G: How many brushes do you use?  

J: I keep it simple.  I like using a steel brush, and a copper or bronze brush, and a horse-hair brush.  Those are my three major brushes.  My copper/bronze brush is my ‘go-to’ brush all the time.  It’s good for cleaning the base before you wax, and it does a good job of cleaning the wax out after you wax.  That’s my main brush.  The steel brushes are great for opening the base before you wax, and just have to be used a little more cautiously because they are more abrasive than the bronze brushes.  

G: What about iron temperatures?  

J: The biggest thing with the iron temperature is keeping the iron moving.  Unfortunately, the thermostats on the irons are not always as accurate as you’d hope. So if you have a new iron, start low and see how the wax melts.  

G:  How about judging the temperature by whether the iron is smoking or not?  

J: Generally, if the iron is smoking it is too hot.  A hotter iron, if you move it quick enough, it is okay.  The iron should never stop on the base.  I figure my iron temperature is based on a mid-range wax, the guidelines given by the manufactures are a good starting point, but again, the thermostat on the iron might not be accurate, so you’ll want to keep an eye on that.  That’s a little tricky.  It’s better to start low and gradually increase the temperature of the iron until you find what works.  

G:  What’s your impression of Rossignol race stock skis?  

J:  Rossignol has been doing a great job of really providing race stock skis to junior level kids, especially the speed skis – it is the real deal.  They are getting kids competing on the Nor-Ams who know that they aren’t being held back by their equipment.  That’s a huge benefit to the athletes.  

G:  Let’s get more specific.  Rossignol introduced the Rossignol Race Center, and put out skis through the race centers.   Rossignol mass-produces a real race stock ski.  Do all manufactures do this?  

J: The simple answer is no.  Not everybody wants to deal with providing race stock skis to the general public.  Rossignol is doing a great job of getting that equipment out, and making it available.  The race center program gives you the opportunity to get good skis, without having to know the right person.  

G: How do you view your service compared to what racers can get at their local ski shops?  

J:  My goal here is to provide the top level of service, and treat everyone as if they were skiing on the world cup.  

G: How many shops out there have WC service technicians working for them?  

J: Nationwide, as far as people actually doing the work, there are only 3-4 shops where the technicians have that experience and don’t rely on extra employees to manage the workload.   My goal is to be hands on with all the work, and make sure that the quality stays at the highest level.  
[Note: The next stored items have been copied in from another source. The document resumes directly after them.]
(** The script fails with a ValueError when a side of the grid is negative
    (in [get_police_positions], before any distance is computed) and when, on
    a grid with a cell, no click was recorded (in the first query of the
    solver). *)
Theorem main_fails (rows cols : Z) (events : list click) :
  rows < 0 \/ cols < 0 \/
  (0 < rows /\ 0 < cols /\ placed rows cols events = []) ->
  main rows cols events = Raise ValueError.
Proof.
  intros H. unfold main. rewrite get_police_positions_eq.
  destruct (Z.ltb_spec rows 0) as [Hr|Hr]; [reflexivity|].
  destruct (Z.ltb_spec cols 0) as [Hc|Hc]; [reflexivity|].
  destruct H as [H | [H | (Hr' & Hc' & Hp)]]; try lia.
  cbn [orb bind]. rewrite Hp.
  unfold get_largest_nearest_distance_to_police_stations.
  rewrite (max_over_cells_Raise _ rows cols ValueError); auto.
Qed.

Lemma main_fails_witness :
  main 3 3 [{| inaxes := true; xdata := 7; ydata := 1 |};
            {| inaxes := false; xdata := 1; ydata := 1 |}]
  = Raise ValueError.
Proof.
  apply main_fails. right. right.
  split; [lia|]. split; [lia | reflexivity].
Defined.

(** When at least one click was recorded, on a grid with sides up to 2^53,
    the script obtains a radius R with 0 <= R <= max(rows, cols) - 1, so the
    initial value handed to the radius slider lies within the slider's
    bounds 0 and 2 * max(rows, cols). *)
Theorem main_radius_in_slider_range (rows cols : Z) (events : list click) :
  rows <= 2 ^ 53 -> cols <= 2 ^ 53 ->
  placed rows cols events <> [] ->
  exists R,
    main rows cols events = Ok (Fin R) /\
    0 <= R <= Z.max rows cols - 1 /\
    slider_valmin <= R <= slider_valmax rows cols.
Proof.
  intros Hrb Hcb Hne.
  destruct (placed_nonempty_grid rows cols events Hne) as [Hr Hc].
  unfold main. rewrite get_police_positions_Ok by lia. cbn [bind].
  assert (Hex : exact_in_double rows cols (placed rows cols events)).
  { apply in_bounds_exact; auto. intros s. apply placed_in_bounds. }
  destruct (placed rows cols events) as [|s t] eqn:E; [congruence|].
  assert (Hs : In s (placed rows cols events)) by (rewrite E; now left).
  pose proof (placed_in_bounds rows cols events s Hs) as Hb.
  set (stations := s :: t) in *.
  assert (Hne' : stations <> []) by discriminate.
  destruct (max_over_cells_spec
              (fun i j => get_nearest_distance_to_police_stations_kd_tree i j stations)
              (nearest_distance stations) rows cols)
    as (R & ER & HR & Hub & Hat).
  { intros i j Hi Hj. now apply (exact_nearest_distance rows cols). }
  assert (Hle : R <= Z.max rows cols - 1).
  { destruct Hat as [->|(i & j & Hi & Hj & <-)]; [lia|].
    destruct (nearest_distance_spec stations i j Hne') as (_ & [_ L]).
    specialize (L s (or_introl eq_refl)). apply in_bounds_iff in Hb.
    unfold minkowski_inf in L. lia. }
  exists R. unfold get_largest_nearest_distance_to_police_stations.
  rewrite ER. cbn [bind]. split; [reflexivity|].
  unfold slider_valmin, slider_valmax. lia.
Qed.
Jeffrey has started a new service where you can purchase your skis from Rossignol or other manufacturers and have your skis drop shipped right to him for original setup including bevels, structure and thermal bagging.  Jeff will then ship the skis directly to you ready to go, you only need to maintain your side bevels and waxing from there.  

Modern Ski Racing highly recommends Jeff and his work as we all use his service and can vouch for the quality of his work.  If shipping your skis to a WC tech is a bit much for you then take the information from this interview and see if you can find your own WC tech in your local area.  But under any circumstance find someone with the experience, equipment and most importantly the time to give you the service of a World Cup Racer, its an edge that your competition probably won’t have and may be a winning difference fo you, I know it is for me.